Non riesco a credere a quello che sto per fare, non è da me.
Ma forse è arrivato il momento di smetterla di nascondermi, di negare l'evidenza.
Devo smettere di fare il codardo.

-L'uomo della foto.
È mio zio, era mio zio.- enuncio senza pensarci un secondo di più.

Vedo la faccia della giovane ragazza tramutarsi al "era".
Mi invoglia con il suo sguardo a continuare, senza accennare parola, ormai ha capito che non mi piace essere forzato.

-Oggi piove, ma il giorno in cui morì faceva caldo. Era un sabato di un anno fa.-

Mi fermo un attimo cercando di recuperare fiato, questo è il mio punto debole.

Sento un leggero peso sulla spalla, mi giro ed è la piccola mano di Teresa.

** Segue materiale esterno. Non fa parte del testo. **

(* ===== verification/Ip4Input.v ===== *)
(** * lwip-2.2.0/src/core/ipv4/ip4.c: ip4_input *)
From S2P Require Import Prelude NetShim Ip4Addr Link Etharp Checksum Pbuf NetGlue Ethernet Ip4 Icmp.

Definition LWIP_IANA_PORT_DHCP_CLIENT : Z := 68.

Definition pbuf_header_force (p inc : Z) (h : pheap) : res (Z * pheap) := pbuf_header_impl p inc true h.

Section Ip4Input.
Variable custom_free : Z -> pheap -> res pheap.
Variable malloc : nat -> gmap Z pbuf -> Z.
Variable bmos : netif.
Variable nf : netifs.
Variable ip4_frag : Z -> Z -> Z -> ipst -> res (Z * ipst).
(** The state of reassembly and of the transport protocols.  ip4_reass returns
    the complete packet, or 0. *)
Context {T : Type}.
Variable ip4_reass : Z -> ipst -> T -> res (Z * ipst * T).
Variables udp_input tcp_input : Z -> Z -> ip_globals -> ipst -> T -> res (ipst * T).

(** The loop over the other interfaces. *)
Fixpoint accept_list (l : list Z) (inp dest : Z) : res Z :=
  match l with
  | [] => Ret 0
  | netif :: r =>
      if netif =? inp then accept_list r inp dest
      else
        let* n := res_of_option (nf_at nf netif) in
        if ip4_input_accept n dest then Ret netif else accept_list r inp dest
  end.

(** "match packet against an interface, i.e. is this packet for us?" *)
Definition match_netif (inp dest : Z) : res Z :=
  let* n := res_of_option (nf_at nf inp) in
  if ip4_addr_ismulticast dest then
    Ret (if netif_is_up n && negb (if_ip n =? IPADDR_ANY) then inp else 0)
  else if ip4_input_accept n dest then Ret inp
  else if negb (ip4_addr_isloopback dest) then accept_list (netif_list nf) inp dest
  else Ret 0.

(** "Pass DHCP messages regardless of destination address": the interface and
    check_ip_src.  The first [room] bytes of the packet at [iphdr] were
    received. *)
Definition match_dhcp (m : memory) (iphdr hlen room inp netif : Z) : res (Z * bool) :=
  if (netif =? 0) && (IPH_PROTO m iphdr =? IP_PROTO_UDP) then
    within (hlen + 4) room
      (if field m (iphdr + hlen) 2 2 =? lwip_htons LWIP_IANA_PORT_DHCP_CLIENT then Ret (inp, false) else Ret (netif, true))
  else Ret (netif, true).

(** The upper layers, from "send to upper layers" on. *)
Definition ip4_deliver (p iphdr hlen netif inp src dest : Z) (st : ipst) (s : T) : res (ipst * T) :=
  let m := pmem (ip_heap st) in
  let d := mkIpData netif inp iphdr (IPH_HL_BYTES m iphdr) src dest in
  let* (_, h) := pbuf_remove_header p hlen (ip_heap st) in
  let st := set_ip_heap h st in
  let proto := IPH_PROTO m iphdr in
  if proto =? IP_PROTO_UDP then udp_input p inp d st s
  else if proto =? IP_PROTO_TCP then tcp_input p inp d st s
  else if proto =? IP_PROTO_ICMP then
    let* st := icmp_input custom_free malloc bmos nf ip4_frag p inp d st in Ret (st, s)
  else
    let* n := res_of_option (nf_at nf netif) in
    let* st :=
      if negb (ip4_addr_isbroadcast dest n) && negb (ip4_addr_ismulticast dest) then
        let* (_, h) := pbuf_header_force p hlen (ip_heap st) in
        icmp_dest_unreach custom_free malloc bmos nf ip4_frag p ICMP_DUR_PROTO (set_ip_heap h st)
      else Ret st in
    let* st := ip_free custom_free p st in Ret (st, s).

Definition ip4_input (p inp : Z) (st : ipst) (s : T) : res (Z * ipst * T) :=
  let drop st := let* st := ip_free custom_free p st in Ret (ERR_OK, st, s) in
  let* b := pget (ip_heap st) p in
  let m := pmem (ip_heap st) in
  let iphdr := payload b in
  let room := p_len b in
  within 1 room (
  if negb (IPH_V m iphdr =? 4) then drop st
  else
    let hlen := IPH_HL_BYTES m iphdr in
    within 4 room (
    let len := lwip_ntohs (IPH_LEN m iphdr) in
    let* st :=
      if len <? p_tot_len b then let* h := pbuf_realloc custom_free p len (ip_heap st) in Ret (set_ip_heap h st)
      else Ret st in
    let* b := pget (ip_heap st) p in
    if (hlen >? p_len b) || (len >? p_tot_len b) || (hlen <? IP_HLEN) then drop st
    else if negb (inet_chksum (mload m) iphdr hlen =? 0) then drop st
    else
      let dest := iph_dest m iphdr in
      let src := iph_src m iphdr in
      let* netif := match_netif inp dest in
      let* (netif, check_ip_src) := match_dhcp m iphdr hlen room inp netif in
      let* n := res_of_option (nf_at nf inp) in
      if (check_ip_src : bool) && negb (src =? IPADDR_ANY) && (ip4_addr_isbroadcast src n || ip4_addr_ismulticast src)
      then drop st
      else if netif =? 0 then drop st
      else
        let* (p, iphdr, st, s) :=
          if truth (Z.land (IPH_OFFSET m iphdr) (lwip_htons (Z.lor IP_OFFMASK IP_MF))) then
            let* (p, st, s) := ip4_reass p st s in
            if p =? NULL then Ret (NULL, NULL, st, s)
            else let* b := pget (ip_heap st) p in Ret (p, payload b, st, s)
          else Ret (p, iphdr, st, s) in
        if p =? NULL then Ret (ERR_OK, st, s)
        else
          let* (st, s) := ip4_deliver p iphdr hlen netif inp src dest st s in
          Ret (ERR_OK, st, s))).

(** As ethernet_input calls it. *)
Definition ip4_rx (p inp : Z) (a : arp nic) (s : Z * T) : res (arp nic * (Z * T)) :=
  let* (_, st, t) := ip4_input p inp (mkIpst a s.1) s.2 in
  Ret (ip_arp st, (ip_id st, t)).
End Ip4Input.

Forse devo fermarmi, non continuare più.
Non voglio fare pena a nessuno, soprattutto alla ragazza al mio fianco.
Da quel che ho capito ha già troppi problemi, che ancora non so.

-Continua, per favore.-

Mi giro per guardarla, ha gli occhi lucidi e credo di averli anche io.

In qualche modo mi ci rispecchio lì dentro.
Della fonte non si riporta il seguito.